Updated on: 3/24/2016
According to the Cancer Council NSW, talcum has been suggested to increase the risk of ovarian cancer in women, who regularly apply talcum powder to the genital region. It has been long known that asbestos has been linked to ovarian cancer in occupations settings and is associated with peritoneal tumors.
However, it has recently been implicated that due to the chemical similarity between talcum and asbestos that the use of talcum powder may also increase the risk of ovarian cancer. The Journal of National Cancer Institute (JNCI) explains that due to talcum fibers being detected in benign and malignant ovarian tissue, it is easy to infer that talcum is able to migrate through the genital tract and gain access to the ovaries.

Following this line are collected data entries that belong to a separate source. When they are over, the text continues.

(** X12: resampling is skipped exactly when the source covers the
    footprint and has the same width or the same height as the footprint:
    only then is the scale factor [1.0], and the source itself is cropped. *)
Theorem resize_skipped_iff (image : PIL.image) (s : screens) :
  valid_source image -> valid_screens s ->
  let w := PIL.width image in
  let h := PIL.height image in
  let rw := Z.max (upper_width s) (lower_width s) in
  let rh := upper_height s + offset_px s + lower_height s in
  exists sc,
    compute_scaling w h s = Ok sc /\
    (Py.float_ne (scale_factor sc) Py.one = false <->
     rw <= w /\ rh <= h /\ (rw = w \/ rh = h)) /\
    (rw <= w -> rh <= h -> rw = w \/ rh = h -> rescale image sc = Ok image) /\
    (~ (rw <= w /\ rh <= h /\ (rw = w \/ rh = h)) ->
     rescale image sc = PIL.resize image (new_width sc, new_height sc)).
Proof.
  intros (Hw & Hh) Hs w h rw rh.
  destruct (compute_scaling_ok w h s Hw Hh Hs)
    as (sc & q1 & q2 & E1 & E2 & Esc & Erw & Erh & Escale & N1 & N2 & _).
  pose proof Hs as (Huw & Huh & Hlw & Hlh & Hoff).
  unfold max_dim in *.
  assert (B64 : 2 ^ 64 = 18446744073709551616) by reflexivity.
  assert (B53 : 2 ^ 53 = 9007199254740992) by reflexivity.
  assert (Hrw : 0 < rw < 2 ^ 64) by (unfold rw; lia).
  assert (Hrh : 0 < rh < 2 ^ 64) by (unfold rh; lia).
  fold rw in E1. fold rh in E2.
  assert (Nm : normal (-400) 400 (scale_factor sc)).
  { rewrite Escale. apply max_float_normal; assumption. }
  assert (Hiff : Py.float_ne (scale_factor sc) Py.one = false <->
                 rw <= w /\ rh <= h /\ (rw = w \/ rh = h)).
  { split.
    - intros Ene.
      destruct (Z_lt_le_dec w rw) as [Lw | Lw].
      { exfalso.
        destruct (int_truediv_gt_one rw w Hrw ltac:(lia) Lw ltac:(lia))
          as (q & Eq & Hq).
        assert (G : SFltb Py.one (scale_factor sc) = true).
        { rewrite Escale. apply (max_float_gt_one (-400) 400); try assumption.
          left. congruence. }
        rewrite (float_ne_gt_one (-400) 400 _ Nm G) in Ene. discriminate. }
      destruct (Z_lt_le_dec h rh) as [Lh | Lh].
      { exfalso.
        destruct (int_truediv_gt_one rh h Hrh ltac:(lia) Lh ltac:(lia))
          as (q & Eq & Hq).
        assert (G : SFltb Py.one (scale_factor sc) = true).
        { rewrite Escale. apply (max_float_gt_one (-400) 400); try assumption.
          right. congruence. }
        rewrite (float_ne_gt_one (-400) 400 _ Nm G) in Ene. discriminate. }
      split; [exact Lw |]. split; [exact Lh |].
      destruct (Z.eq_dec rw w) as [Ew | Nw]; [left; exact Ew |].
      destruct (Z.eq_dec rh h) as [Eh | Nh]; [right; exact Eh |].
      exfalso.
      destruct (int_truediv_lt_one rw w Hrw ltac:(lia) ltac:(lia) ltac:(lia))
        as (qa & Eqa & Hqa).
      destruct (int_truediv_lt_one rh h Hrh ltac:(lia) ltac:(lia) ltac:(lia))
        as (qb & Eqb & Hqb).
      assert (G : SFltb (scale_factor sc) Py.one = true).
      { rewrite Escale. apply max_float_lt_one; congruence. }
      rewrite (float_ne_lt_one (-400) 400 _ Nm G) in Ene. discriminate.
    - intros (Lw & Lh & Heq).
      destruct (int_truediv_le_one rw w Hrw ltac:(lia) Lw) as (qa & Eqa & Hqa).
      destruct (int_truediv_le_one rh h Hrh ltac:(lia) Lh) as (qb & Eqb & Hqb).
      rewrite Escale.
      apply (max_float_eq_one (-400) 400); try assumption; try congruence.
      destruct Heq as [Ew | Eh].
      + left. destruct (int_truediv_eq_one rw w Hrw ltac:(lia) Ew)
          as (q & Eq & Hq). congruence.
      + right. destruct (int_truediv_eq_one rh h Hrh ltac:(lia) Eh)
          as (q & Eq & Hq). congruence. }
  exists sc. split; [exact Esc |]. split; [exact Hiff |]. split.
  - intros Lw Lh Heq. unfold rescale.
    rewrite (proj2 Hiff) by auto. reflexivity.
  - intros Hnot. unfold rescale.
    destruct (Py.float_ne (scale_factor sc) Py.one) eqn:Ene; [reflexivity |].
    exfalso. apply Hnot, Hiff. reflexivity.
Qed.

End Tightness.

Data from the Nurses’ Health Study, observed a “positive association between invasive serous cancer and ever talc use.” The study was conducted using questionnaires and analyzed data from 78,630 women. In the time frame from 1982 to June 1, 1996, a total of 307 epithelial ovarian cancers were diagnosed among women who had ever used talcum powder.

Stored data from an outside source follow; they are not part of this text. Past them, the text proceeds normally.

(** C10. A poll that is not suppressed and is answered with HTTP 200 by
    a capability list that holds no on/off entry raises: the attributes
    stay as they were, the host is not told of any state, and the error
    escapes to the caller.  When every entry carries some other type, the
    error is the [TypeError] of subscripting [None]. *)
Theorem poll_without_on_off_raises :
  forall (base : string) (env : Env) (w : World)
         (sku device body payload caps : json) (items : list json),
    _skip_next_update (light w) = false ->
    py_getitem (_device (light w)) "sku" = Ret sku ->
    py_getitem (_device (light w)) "device" = Ret device ->
    http env (posts w) = HttpResponse 200 (Some body) ->
    py_getitem body "payload" = Ret payload ->
    py_getitem payload "capabilities" = Ret caps ->
    py_iter caps = Ret items ->
    existsb (type_is "devices.capabilities.on_off") items = false ->
    exists e,
      fst (async_update base env w) = Raise e
      /\ light (snd (async_update base env w)) = light w
      /\ (forall b, ~ In (EvWriteHaState b) (skipn (List.length (trace w))
                                                 (trace (snd (async_update base env w)))))
      /\ (forallb (type_differs "devices.capabilities.on_off") items = true ->
          e = TypeError "'NoneType' object is not subscriptable").
Proof.
  intros base env w sku device body payload caps items
         Hskip Hsku Hdev Hhttp Hpayload Hcaps Hiter Habsent.
  assert (Heq : exists e request,
             async_update base env w
             = (Raise e,
                mkWorld (light w)
                        (trace w ++ [EvPost (_API_BASE base ++ "/device/state")
                                            (JDict [("Govee-API-Key",
                                                     JStr (_api_key (light w)))])
                                            request])
                        (S (uuids w)))
             /\ (next_with_type items "devices.capabilities.on_off" = Ret JNull ->
                 e = TypeError "'NoneType' object is not subscriptable")).
  { rewrite (unskipped_poll base env w Hskip). unfold fetch_state, bind at 1.
    rewrite (state_payload_eq env w sku device Hsku Hdev).
    unfold bind at 1. rewrite send_command_eq.
    change (posts (mkWorld (light w) (trace w) (S (uuids w)))) with (posts w).
    rewrite Hhttp. unfold bind at 1. cbn [fst snd].
    change (200 =? 200) with true. cbv iota.
    unfold read_on_off, bind, lift. rewrite Hpayload, Hcaps, Hiter.
    destruct (next_with_type_absent items _ Habsent) as [Hnone | [e Hraise]].
    - rewrite Hnone. simpl. eexists. eexists. split; reflexivity.
    - rewrite Hraise. simpl. exists e. eexists. split; [reflexivity | ].
      intros Hnone. discriminate Hnone. }
  destruct Heq as [e [request [Heq Hnone]]].
  exists e. rewrite Heq. cbn [fst snd light trace]. repeat split.
  - intros b. rewrite skipn_app, skipn_all, Nat.sub_diag. simpl.
    intros [H | []]. discriminate H.
  - intros Hall. apply Hnone. apply next_with_type_none. exact Hall.
Qed.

No Connection Between Frequent Use and Cancer Diagnosis
There was no increase in diagnosed cases of ovarian cancer relating to the frequency of talcum powder application. Women who used talcum powder habitually, and those who used it inconsistently, showed the same level of risk. Talcum use on sanitary napkins was also shown in this study to be inversely related to ovarian cancer.

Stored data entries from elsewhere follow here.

(** A call throws only on a text that holds an inherited name. *)
Definition thrown_at (text : str) (ff : option (str -> bool)) (fuel : nat)
  : Prop :=
  (forall ii, parse_value fuel text ii ff = Some TypeError ->
              holds_inherited text = true)
  /\ (forall ii, parse_proto fuel text ii ff = Some TypeError ->
                 holds_inherited text = true)
  /\ (forall ii, parse_body fuel text ii ff = Some TypeError ->
                 holds_inherited text = true)
  /\ (forall ii fields,
         parse_body_loop fuel text ff ii fields = Some TypeError ->
         holds_inherited text = true)
  /\ (forall ii, parse_list fuel text ii ff = Some TypeError ->
                 holds_inherited text = true)
  /\ (forall ii items,
         parse_list_loop fuel text ff ii items = Some TypeError ->
         holds_inherited text = true).

(* ------------------------------------------------------------------ *)
(** * Flat texts *)

(** What [format] prints in flat mode for an element, for a field name
    with one of its elements, and for a list of these. *)
Definition flat_val (e : node) : str :=
  match e with
  | Scalar s => s
  | Arr items => lit "[ " ++ format_items items ++ lit " ]"
  | Object _ => lit "{ " ++ format_node true e [] ++ lit " }"
  end.

Definition flat_item (ke : str * node) : str :=
  fst ke ++ separator (snd ke) ++ flat_val (snd ke) ++ lit " ".

Definition flat_items (items : list (str * node)) : str :=
  concat (map flat_item items).

(** [parse_value] reads the element [e] back from its flat text,
    whatever the text around it: when the call ends, it has returned
    [e]. *)
Definition reads_back_flat (e : node) : Prop :=
  forall fuel text ii ws rest r,
    printable e = true ->
    skipn ii text = flat_val e ++ ws ++ rest ->
    forallb is_space ws = true -> starts stop_char rest = true ->
    starts (fun c => negb (token_re c)) (ws ++ rest) = true ->
    parse_value fuel text ii None = Some r ->
    exists p,
      r = Returns {| value := e; position := p; error := None |}
      /\ ii + length (flat_val e) <= p
      /\ consume_comments text p = ii + length (flat_val e) + length ws.

(** ** Searching by pattern *)

(** A letter [A] to [Z] or [a] to [z]. *)
Definition is_letter (c : N) : bool := in_range 65 90 c || in_range 97 122 c.

(** Every string value of the tree is made of ASCII characters. *)
Fixpoint ascii_values (x : node) : bool :=
  match x with
  | Scalar s => is_ascii s
  | Arr items => forallb ascii_values items
  | Object fields => forallb (fun kv => forallb ascii_values (snd kv)) fields
  end.

(** In [l] every letter is directly followed by a line break. *)
Fixpoint letters_end_lines (l : str) : bool :=
  match l with
  | [] => true
  | a :: l' =>
      (negb (is_letter a)
       || match l' with
          | b :: _ => N.eqb b 10
          | [] => false
          end)
      && letters_end_lines l'
  end.

(** A tree of two levels with words as values. *)
Definition tree_words : ProtoObject :=
  [(lit "name", [Scalar (lit "hello")]);
   (lit "sub", [Object [(lit "kind", [Scalar (lit "Hello World")])]])].
(* ------------------------------------------------------------------ *)
(** * Strings and cursor: basic facts *)

Unset Implicit Arguments.

Lemma eqs_true (a b : str) : eqs a b = true <-> a = b.
Proof.
  revert b; induction a as [|x a IH]; intros [|y b]; simpl; split;
    try congruence; try reflexivity.
  - rewrite andb_true_iff, N.eqb_eq, IH. intros [-> ->]; reflexivity.
  - intros E; injection E as -> ->.
    rewrite N.eqb_refl. simpl. apply IH. reflexivity.
Qed.

Lemma eqs_refl (a : str) : eqs a a = true.
Proof. apply eqs_true; reflexivity. Qed.

Lemma eqs_false (a b : str) : eqs a b = false <-> a <> b.
Proof.
  rewrite <- eqs_true. destruct (eqs a b); split; congruence.
Qed.

Lemma charAt_eqs (text : str) (ii : nat) (c : N) :
  eqs (charAt text ii) [c] = true <-> nth_error text ii = Some c.
Proof.
  rewrite eqs_true. unfold charAt.
  destruct (nth_error text ii); split; congruence.
Qed.

Lemma firstn_snoc {T} (l : list T) (k : nat) (x : T) :
  nth_error l k = Some x -> firstn (S k) l = firstn k l ++ [x].
Proof.
  revert k; induction l as [|y l IH]; intros [|k] E; simpl in *;
    try discriminate.
  - injection E as ->. reflexivity.
  - rewrite <- IH by assumption. reflexivity.
Qed.

Lemma skipn_nth_cons {T} (l : list T) (k : nat) (x : T) :
  nth_error l k = Some x -> skipn k l = x :: skipn (S k) l.
Proof.
  revert k; induction l as [|y l IH]; intros [|k] E; simpl in *;
    try discriminate.
  - injection E as ->. reflexivity.
  - apply IH. assumption.
Qed.

(** [string_loop] either runs to the end of the text or stops on the
    first unescaped quote, having copied every unit it passed. *)
Lemma string_loop_spec (q : N) (rest : str) :
  forall jj escape acc v jj',
    string_loop [q] rest jj escape acc = (v, jj') ->
    (jj' = jj + length rest /\ v = acc ++ rest)
    \/ (exists k, jj' = jj + k /\ nth_error rest k = Some q
                  /\ v = acc ++ firstn (S k) rest).
Proof.
  induction rest as [|c rest IH]; intros jj escape acc v jj' E;
    cbn [string_loop] in E.
  - injection E as <- <-. left. split; [simpl; lia | now rewrite app_nil_r].
  - destruct (negb escape && eqs [c] [q]) eqn:Hq.
    + injection E as <- <-. right. exists 0.
      apply andb_true_iff in Hq as [_ Hq]. apply eqs_true in Hq.
      assert (c = q) as -> by congruence.
      simpl. split; [lia | split; reflexivity].
    + apply IH in E as [[-> ->] | (k & -> & Hk & ->)].
      * left. split; [simpl; lia | now rewrite <- app_assoc].
      * right. exists (S k).
        split; [lia | split; [exact Hk | now rewrite <- app_assoc]].
Qed.

(* ------------------------------------------------------------------ *)
(** * Pushes *)

Lemma obj_has_insert {V} (key : str) (n : N) (v : V) (o : obj V) :
  obj_has key (obj_insert key n v o) = true.
Proof.
  unfold obj_has.
  induction o as [|[k w] o IH]; cbn [obj_insert existsb fst];
    [now rewrite eqs_refl|].
  destruct (array_index k) as [m|]; [destruct (N.ltb m n)|];
    cbn [existsb fst]; rewrite ?eqs_refl, ?IH, ?orb_true_r; reflexivity.
Qed.

Lemma obj_has_set {V} (key : str) (v : V) (o : obj V) :
  obj_has key (obj_set key v o) = true.
Proof.
  unfold obj_set. destruct (obj_has key o) eqn:H.
  - induction o as [|[k w] o IH]; simpl in *; [discriminate|].
    destruct (eqs k key) eqn:E; simpl; rewrite E; [reflexivity|].
    exact (IH H).
  - destruct (array_index key); [apply obj_has_insert|].
    unfold obj_has. rewrite existsb_app. simpl. rewrite eqs_refl.
    now rewrite orb_true_r.
Qed.

(** [obj_push] throws on a name that the object inherits and does not
    have as a field of its own, and is [own_push] otherwise. *)
Lemma obj_push_own {V} (key : str) (v : V) (o : obj (list V)) :
  obj_push key v o
  = if negb (obj_has key o) && inherited key then TypeError
    else Returns (own_push key v o).
Proof.
  unfold obj_push, own_push, obj_in.
  destruct (obj_has key o) eqn:H; cbn [negb orb andb]; [now rewrite H|].
  destruct (inherited key); cbn [negb]; [now rewrite H|].
  now rewrite obj_has_set.
Qed.

Lemma obj_push_returns {V} (key : str) (v : V) (o o' : obj (list V)) :
  obj_push key v o = Returns o' ->
  o' = own_push key v o /\ (negb (obj_has key o) && inherited key) = false.
Proof.
  rewrite obj_push_own.
  destruct (negb (obj_has key o) && inherited key); [discriminate|].
  intros E. injection E as <-. split; reflexivity.
Qed.

Lemma obj_push_fresh {V} (key : str) (v : V) (o : obj (list V)) :
  inherited key = false -> obj_push key v o = Returns (own_push key v o).
Proof. intros H. rewrite obj_push_own, H. now rewrite andb_false_r. Qed.

(** The push of [parse_body] when it does not throw. *)
Lemma kept_push (ff : option (str -> bool)) (name : str) (v : node)
  (fields fields' : ProtoObject) :
  (if keeps ff name then obj_push name v fields else Returns fields)
  = Returns fields' ->
  fields' = (if keeps ff name then own_push name v fields else fields)
  /\ (keeps ff name && negb (obj_has name fields) && inherited name) = false.
Proof.
  destruct (keeps ff name); cbn [andb].
  - apply obj_push_returns.
  - intros E. injection E as <-. split; reflexivity.
Qed.

(* ------------------------------------------------------------------ *)
(** * Quoted strings and tokens *)

Lemma charAt_quote (text : str) (ii : nat) :
  (negb (eqs (charAt text ii) squote) && negb (eqs (charAt text ii) dquote)) = false ->
  exists q, (q = 34%N \/ q = 39%N) /\ nth_error text ii = Some q.
Proof.
  intros H. apply andb_false_iff in H as [H | H];
    apply negb_false_iff in H; apply charAt_eqs in H; eauto.
Qed.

In a different study, the use of talcum before the first pregnancy showed a stronger risk factor for ovarian cancer.
While some still argue that the link between talcum and ovarian cancer has not yet been proven, there have been several studies involving talcum powder that reported increases in the risk of ovarian cancer.
It is important to note that the International Agency for Research on Cancer (IARC), which convenes international expert groups to evaluate the evidence of carcinogenicity of specific exposures, has classified talcum as possibly carcinogenic (cancer causing) to humans when applied to the genital area.